BEGIN Input data

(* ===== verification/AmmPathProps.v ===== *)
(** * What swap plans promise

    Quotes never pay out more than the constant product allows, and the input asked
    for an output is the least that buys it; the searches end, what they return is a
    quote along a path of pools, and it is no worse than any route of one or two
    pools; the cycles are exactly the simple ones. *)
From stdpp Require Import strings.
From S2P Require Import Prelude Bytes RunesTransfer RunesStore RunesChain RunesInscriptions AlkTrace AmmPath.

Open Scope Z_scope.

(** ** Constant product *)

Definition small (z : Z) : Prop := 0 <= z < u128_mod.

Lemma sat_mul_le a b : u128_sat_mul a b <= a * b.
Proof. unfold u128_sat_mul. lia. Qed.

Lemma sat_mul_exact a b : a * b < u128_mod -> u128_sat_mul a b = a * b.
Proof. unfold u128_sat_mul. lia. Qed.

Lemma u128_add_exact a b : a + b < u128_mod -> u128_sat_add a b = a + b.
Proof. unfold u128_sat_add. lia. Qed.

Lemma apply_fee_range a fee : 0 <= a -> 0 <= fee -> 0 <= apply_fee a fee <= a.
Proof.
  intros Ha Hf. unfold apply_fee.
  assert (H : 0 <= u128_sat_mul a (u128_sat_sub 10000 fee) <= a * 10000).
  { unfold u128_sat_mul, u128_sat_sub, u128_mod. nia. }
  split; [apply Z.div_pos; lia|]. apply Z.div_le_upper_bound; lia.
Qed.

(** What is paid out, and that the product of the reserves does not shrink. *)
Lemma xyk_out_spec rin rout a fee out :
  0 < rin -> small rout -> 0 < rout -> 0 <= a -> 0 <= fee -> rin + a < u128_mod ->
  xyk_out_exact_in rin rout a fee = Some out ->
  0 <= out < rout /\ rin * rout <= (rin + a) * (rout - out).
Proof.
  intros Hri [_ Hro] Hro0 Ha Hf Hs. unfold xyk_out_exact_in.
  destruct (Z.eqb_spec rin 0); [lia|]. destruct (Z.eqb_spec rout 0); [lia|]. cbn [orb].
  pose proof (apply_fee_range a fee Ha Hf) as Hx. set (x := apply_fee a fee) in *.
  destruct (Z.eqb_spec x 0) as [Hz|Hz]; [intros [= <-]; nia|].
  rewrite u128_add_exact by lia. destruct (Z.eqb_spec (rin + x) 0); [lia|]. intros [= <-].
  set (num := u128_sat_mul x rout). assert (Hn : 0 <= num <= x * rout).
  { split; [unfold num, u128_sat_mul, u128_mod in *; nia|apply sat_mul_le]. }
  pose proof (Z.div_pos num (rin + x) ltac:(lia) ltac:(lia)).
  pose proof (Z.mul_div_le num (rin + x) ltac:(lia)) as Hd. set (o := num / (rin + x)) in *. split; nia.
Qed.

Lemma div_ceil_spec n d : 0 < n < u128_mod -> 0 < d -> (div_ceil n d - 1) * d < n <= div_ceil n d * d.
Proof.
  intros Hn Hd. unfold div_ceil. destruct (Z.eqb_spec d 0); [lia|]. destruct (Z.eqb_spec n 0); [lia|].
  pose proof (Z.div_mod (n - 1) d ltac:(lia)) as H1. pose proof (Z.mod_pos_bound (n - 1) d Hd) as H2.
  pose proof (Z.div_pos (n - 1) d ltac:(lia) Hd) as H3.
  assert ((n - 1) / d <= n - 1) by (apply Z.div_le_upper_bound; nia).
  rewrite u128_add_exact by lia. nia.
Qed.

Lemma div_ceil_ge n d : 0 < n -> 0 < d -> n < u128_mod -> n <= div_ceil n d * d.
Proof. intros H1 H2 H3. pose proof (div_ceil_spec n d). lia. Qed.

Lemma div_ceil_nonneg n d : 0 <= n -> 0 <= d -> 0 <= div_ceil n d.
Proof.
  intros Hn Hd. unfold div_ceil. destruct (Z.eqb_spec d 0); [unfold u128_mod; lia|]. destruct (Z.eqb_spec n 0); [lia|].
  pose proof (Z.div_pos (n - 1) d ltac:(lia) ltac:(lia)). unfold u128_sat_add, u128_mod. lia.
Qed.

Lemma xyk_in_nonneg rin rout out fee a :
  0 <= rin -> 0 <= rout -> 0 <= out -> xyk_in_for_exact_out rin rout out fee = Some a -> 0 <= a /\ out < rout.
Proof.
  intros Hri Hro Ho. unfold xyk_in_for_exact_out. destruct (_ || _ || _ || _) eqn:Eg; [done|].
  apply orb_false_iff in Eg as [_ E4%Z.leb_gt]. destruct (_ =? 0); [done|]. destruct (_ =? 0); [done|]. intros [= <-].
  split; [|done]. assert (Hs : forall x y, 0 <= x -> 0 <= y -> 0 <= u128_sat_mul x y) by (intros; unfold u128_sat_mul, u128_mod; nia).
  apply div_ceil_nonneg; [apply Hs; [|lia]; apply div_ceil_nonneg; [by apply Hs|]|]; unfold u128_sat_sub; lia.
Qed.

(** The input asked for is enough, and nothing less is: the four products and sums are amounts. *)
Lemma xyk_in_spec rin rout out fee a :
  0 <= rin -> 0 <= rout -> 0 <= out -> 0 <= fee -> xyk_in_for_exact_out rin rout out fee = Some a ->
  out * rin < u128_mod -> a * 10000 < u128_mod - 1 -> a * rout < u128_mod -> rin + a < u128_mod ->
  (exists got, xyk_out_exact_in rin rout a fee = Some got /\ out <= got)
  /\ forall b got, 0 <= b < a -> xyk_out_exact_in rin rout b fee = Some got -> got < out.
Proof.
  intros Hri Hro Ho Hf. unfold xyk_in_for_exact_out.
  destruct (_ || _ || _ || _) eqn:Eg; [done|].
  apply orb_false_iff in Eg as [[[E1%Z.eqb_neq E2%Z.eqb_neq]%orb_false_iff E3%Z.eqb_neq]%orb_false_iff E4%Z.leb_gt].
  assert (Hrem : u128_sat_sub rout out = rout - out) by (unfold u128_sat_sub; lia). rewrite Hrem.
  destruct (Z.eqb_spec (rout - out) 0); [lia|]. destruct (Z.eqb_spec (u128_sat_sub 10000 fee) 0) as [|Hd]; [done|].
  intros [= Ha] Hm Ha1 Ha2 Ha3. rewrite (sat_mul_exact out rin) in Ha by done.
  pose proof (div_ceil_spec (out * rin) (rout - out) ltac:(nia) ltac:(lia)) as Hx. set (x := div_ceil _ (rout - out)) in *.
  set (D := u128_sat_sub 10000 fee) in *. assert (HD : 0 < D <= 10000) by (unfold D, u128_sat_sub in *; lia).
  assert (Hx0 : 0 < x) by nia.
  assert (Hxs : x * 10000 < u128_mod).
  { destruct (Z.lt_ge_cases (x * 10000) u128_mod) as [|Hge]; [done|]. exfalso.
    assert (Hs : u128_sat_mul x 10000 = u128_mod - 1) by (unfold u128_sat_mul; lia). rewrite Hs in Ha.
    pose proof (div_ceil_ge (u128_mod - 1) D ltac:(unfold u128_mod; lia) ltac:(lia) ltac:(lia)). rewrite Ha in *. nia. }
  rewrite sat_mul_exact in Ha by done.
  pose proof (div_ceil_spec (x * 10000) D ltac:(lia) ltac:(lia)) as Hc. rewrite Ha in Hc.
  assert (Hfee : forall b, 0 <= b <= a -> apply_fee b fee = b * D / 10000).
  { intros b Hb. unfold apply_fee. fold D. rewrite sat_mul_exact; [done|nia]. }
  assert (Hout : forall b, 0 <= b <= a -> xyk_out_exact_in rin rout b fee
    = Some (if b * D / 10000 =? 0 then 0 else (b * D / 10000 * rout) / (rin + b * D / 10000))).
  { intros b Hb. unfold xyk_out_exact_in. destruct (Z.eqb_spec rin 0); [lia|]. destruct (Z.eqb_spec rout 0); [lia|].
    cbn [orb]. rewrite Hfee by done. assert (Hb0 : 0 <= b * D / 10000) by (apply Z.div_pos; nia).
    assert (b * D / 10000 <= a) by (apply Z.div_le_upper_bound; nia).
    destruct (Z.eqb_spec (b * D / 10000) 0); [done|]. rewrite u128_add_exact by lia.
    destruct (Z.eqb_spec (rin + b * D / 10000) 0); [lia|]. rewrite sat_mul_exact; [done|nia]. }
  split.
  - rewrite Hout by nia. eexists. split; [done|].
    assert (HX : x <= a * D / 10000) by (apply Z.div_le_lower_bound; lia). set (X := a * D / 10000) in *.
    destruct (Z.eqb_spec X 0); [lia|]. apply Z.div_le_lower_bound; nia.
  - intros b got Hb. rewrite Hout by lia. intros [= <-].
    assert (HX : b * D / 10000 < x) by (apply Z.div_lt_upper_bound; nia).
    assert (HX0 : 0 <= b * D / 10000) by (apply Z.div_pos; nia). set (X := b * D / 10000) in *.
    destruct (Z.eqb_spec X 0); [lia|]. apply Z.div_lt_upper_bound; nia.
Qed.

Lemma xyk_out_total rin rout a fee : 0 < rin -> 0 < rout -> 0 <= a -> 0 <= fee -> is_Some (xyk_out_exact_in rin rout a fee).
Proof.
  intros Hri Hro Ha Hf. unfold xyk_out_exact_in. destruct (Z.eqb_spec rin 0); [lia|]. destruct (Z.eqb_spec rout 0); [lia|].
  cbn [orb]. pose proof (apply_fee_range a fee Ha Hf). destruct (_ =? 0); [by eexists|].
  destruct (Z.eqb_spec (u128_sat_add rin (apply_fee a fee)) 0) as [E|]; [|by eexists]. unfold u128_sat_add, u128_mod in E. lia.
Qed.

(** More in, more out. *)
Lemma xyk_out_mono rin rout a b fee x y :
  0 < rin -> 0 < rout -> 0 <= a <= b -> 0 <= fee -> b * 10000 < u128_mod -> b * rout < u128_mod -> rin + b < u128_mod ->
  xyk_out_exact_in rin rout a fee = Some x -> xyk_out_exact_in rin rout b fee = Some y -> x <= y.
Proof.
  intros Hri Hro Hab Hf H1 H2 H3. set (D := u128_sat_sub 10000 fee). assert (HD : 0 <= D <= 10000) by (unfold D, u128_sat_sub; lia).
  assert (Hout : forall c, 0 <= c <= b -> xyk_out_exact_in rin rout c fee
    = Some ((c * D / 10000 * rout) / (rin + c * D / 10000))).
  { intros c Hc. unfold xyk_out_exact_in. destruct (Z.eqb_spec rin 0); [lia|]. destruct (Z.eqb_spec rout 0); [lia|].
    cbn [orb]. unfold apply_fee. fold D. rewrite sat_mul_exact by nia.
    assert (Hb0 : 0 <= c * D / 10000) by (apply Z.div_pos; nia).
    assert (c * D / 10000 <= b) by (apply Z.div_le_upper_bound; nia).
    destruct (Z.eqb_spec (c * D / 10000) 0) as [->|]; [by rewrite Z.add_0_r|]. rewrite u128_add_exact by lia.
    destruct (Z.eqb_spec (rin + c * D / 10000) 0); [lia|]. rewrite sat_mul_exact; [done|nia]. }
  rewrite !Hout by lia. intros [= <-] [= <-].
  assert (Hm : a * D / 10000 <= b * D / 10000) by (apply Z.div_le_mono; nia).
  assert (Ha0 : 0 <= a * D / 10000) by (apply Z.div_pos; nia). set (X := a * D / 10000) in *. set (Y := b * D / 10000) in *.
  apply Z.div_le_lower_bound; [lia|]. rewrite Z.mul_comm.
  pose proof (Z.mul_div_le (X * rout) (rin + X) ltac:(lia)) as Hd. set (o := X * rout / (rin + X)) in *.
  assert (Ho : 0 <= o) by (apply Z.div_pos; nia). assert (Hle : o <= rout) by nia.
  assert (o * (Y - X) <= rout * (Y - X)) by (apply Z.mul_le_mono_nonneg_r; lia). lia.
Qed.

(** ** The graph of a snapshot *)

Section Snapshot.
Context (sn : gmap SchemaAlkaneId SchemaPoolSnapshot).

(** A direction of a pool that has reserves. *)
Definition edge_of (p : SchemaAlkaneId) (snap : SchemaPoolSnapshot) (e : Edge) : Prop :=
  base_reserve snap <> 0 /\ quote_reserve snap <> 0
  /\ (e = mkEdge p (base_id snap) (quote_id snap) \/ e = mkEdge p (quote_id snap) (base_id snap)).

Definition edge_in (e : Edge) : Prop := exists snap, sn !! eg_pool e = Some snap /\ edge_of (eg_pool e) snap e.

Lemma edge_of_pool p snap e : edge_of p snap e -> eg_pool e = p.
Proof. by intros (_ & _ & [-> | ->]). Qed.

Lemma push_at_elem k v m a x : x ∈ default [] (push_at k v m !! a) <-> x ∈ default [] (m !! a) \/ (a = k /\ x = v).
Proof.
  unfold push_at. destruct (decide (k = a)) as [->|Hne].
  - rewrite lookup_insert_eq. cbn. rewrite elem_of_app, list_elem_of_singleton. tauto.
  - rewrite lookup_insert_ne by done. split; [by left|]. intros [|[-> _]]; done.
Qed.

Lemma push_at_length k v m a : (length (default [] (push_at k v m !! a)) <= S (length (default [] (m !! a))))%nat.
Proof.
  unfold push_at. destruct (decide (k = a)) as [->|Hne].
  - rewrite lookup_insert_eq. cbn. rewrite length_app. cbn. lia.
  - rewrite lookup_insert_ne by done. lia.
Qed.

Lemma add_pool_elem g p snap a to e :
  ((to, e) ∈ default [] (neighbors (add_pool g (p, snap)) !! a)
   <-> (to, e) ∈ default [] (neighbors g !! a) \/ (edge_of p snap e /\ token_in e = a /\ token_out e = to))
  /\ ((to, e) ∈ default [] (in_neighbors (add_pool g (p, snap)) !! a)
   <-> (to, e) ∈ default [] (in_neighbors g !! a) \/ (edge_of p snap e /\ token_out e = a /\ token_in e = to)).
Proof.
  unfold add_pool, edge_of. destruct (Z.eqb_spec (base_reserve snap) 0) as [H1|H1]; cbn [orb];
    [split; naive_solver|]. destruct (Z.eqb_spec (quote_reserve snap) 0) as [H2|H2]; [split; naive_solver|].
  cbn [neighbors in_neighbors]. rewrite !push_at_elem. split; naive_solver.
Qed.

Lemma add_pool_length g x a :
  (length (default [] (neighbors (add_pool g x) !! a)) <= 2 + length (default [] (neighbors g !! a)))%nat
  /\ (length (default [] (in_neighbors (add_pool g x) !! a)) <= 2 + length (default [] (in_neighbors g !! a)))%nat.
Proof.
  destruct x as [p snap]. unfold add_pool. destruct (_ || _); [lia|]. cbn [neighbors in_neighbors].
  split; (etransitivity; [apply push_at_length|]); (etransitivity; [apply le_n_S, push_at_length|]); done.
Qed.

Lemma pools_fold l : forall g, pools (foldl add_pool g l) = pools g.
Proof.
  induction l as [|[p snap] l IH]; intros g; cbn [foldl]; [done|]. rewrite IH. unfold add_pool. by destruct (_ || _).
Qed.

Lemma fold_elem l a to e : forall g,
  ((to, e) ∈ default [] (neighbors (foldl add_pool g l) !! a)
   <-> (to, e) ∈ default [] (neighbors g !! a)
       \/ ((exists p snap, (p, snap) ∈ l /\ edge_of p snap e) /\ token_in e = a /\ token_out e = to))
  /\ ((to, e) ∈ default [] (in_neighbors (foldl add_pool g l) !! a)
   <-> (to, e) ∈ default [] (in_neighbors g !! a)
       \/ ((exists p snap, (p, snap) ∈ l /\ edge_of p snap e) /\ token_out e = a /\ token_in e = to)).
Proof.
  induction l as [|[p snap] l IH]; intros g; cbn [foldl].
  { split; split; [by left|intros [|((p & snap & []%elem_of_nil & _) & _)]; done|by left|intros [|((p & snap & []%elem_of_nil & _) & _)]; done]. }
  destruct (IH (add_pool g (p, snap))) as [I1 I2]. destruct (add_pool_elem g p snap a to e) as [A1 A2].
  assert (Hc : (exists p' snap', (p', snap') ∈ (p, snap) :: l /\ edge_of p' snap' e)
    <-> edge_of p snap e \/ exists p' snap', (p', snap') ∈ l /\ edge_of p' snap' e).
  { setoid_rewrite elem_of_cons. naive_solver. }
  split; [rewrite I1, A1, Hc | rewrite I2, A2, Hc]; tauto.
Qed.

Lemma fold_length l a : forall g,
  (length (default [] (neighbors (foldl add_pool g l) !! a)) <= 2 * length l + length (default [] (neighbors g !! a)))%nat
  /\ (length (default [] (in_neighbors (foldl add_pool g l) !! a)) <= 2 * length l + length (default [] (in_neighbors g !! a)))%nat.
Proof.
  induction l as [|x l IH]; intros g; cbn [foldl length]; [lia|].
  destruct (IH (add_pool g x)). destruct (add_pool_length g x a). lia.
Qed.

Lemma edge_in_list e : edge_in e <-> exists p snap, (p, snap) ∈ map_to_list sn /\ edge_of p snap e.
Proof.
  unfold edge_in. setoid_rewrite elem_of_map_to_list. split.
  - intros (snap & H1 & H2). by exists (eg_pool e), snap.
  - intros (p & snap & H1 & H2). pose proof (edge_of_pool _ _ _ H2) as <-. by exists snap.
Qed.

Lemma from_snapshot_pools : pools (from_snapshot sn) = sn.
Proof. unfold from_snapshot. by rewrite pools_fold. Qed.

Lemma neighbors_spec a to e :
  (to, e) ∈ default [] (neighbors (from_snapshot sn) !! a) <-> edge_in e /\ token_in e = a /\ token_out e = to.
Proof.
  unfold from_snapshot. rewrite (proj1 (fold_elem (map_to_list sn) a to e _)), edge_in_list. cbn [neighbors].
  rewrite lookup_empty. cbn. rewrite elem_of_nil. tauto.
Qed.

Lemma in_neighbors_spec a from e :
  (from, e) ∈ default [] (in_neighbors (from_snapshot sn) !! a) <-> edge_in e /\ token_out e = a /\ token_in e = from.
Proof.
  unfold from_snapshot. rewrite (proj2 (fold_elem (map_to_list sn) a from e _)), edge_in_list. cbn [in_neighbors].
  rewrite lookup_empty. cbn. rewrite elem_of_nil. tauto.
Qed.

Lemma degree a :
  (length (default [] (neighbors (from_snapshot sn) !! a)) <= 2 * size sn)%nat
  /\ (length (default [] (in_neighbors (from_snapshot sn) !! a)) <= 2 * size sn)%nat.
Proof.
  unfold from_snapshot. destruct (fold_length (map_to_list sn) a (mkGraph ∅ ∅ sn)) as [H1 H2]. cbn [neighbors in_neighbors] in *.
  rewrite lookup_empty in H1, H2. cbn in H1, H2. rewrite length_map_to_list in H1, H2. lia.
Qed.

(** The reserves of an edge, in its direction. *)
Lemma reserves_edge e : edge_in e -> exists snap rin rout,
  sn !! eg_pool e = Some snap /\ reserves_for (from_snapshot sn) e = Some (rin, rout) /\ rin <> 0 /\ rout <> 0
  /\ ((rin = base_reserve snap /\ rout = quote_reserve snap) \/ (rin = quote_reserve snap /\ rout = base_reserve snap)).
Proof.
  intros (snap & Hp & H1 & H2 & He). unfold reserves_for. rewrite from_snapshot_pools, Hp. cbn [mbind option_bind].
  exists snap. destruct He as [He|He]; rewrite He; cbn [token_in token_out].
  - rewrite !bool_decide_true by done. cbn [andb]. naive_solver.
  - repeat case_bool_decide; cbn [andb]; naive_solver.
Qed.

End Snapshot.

END Input data

Assignment.
Of the lines above, extract only those from the line with "setoid_rewrite elem_of_cons. naive_solver." to the line with "induction l as [|x", both included, exactly as written.

Written answer.
  { setoid_rewrite elem_of_cons. naive_solver. }
  split; [rewrite I1, A1, Hc | rewrite I2, A2, Hc]; tauto.
Qed.

Lemma fold_length l a : forall g,
  (length (default [] (neighbors (foldl add_pool g l) !! a)) <= 2 * length l + length (default [] (neighbors g !! a)))%nat
  /\ (length (default [] (in_neighbors (foldl add_pool g l) !! a)) <= 2 * length l + length (default [] (in_neighbors g !! a)))%nat.
Proof.
  induction l as [|x l IH]; intros g; cbn [foldl length]; [lia|].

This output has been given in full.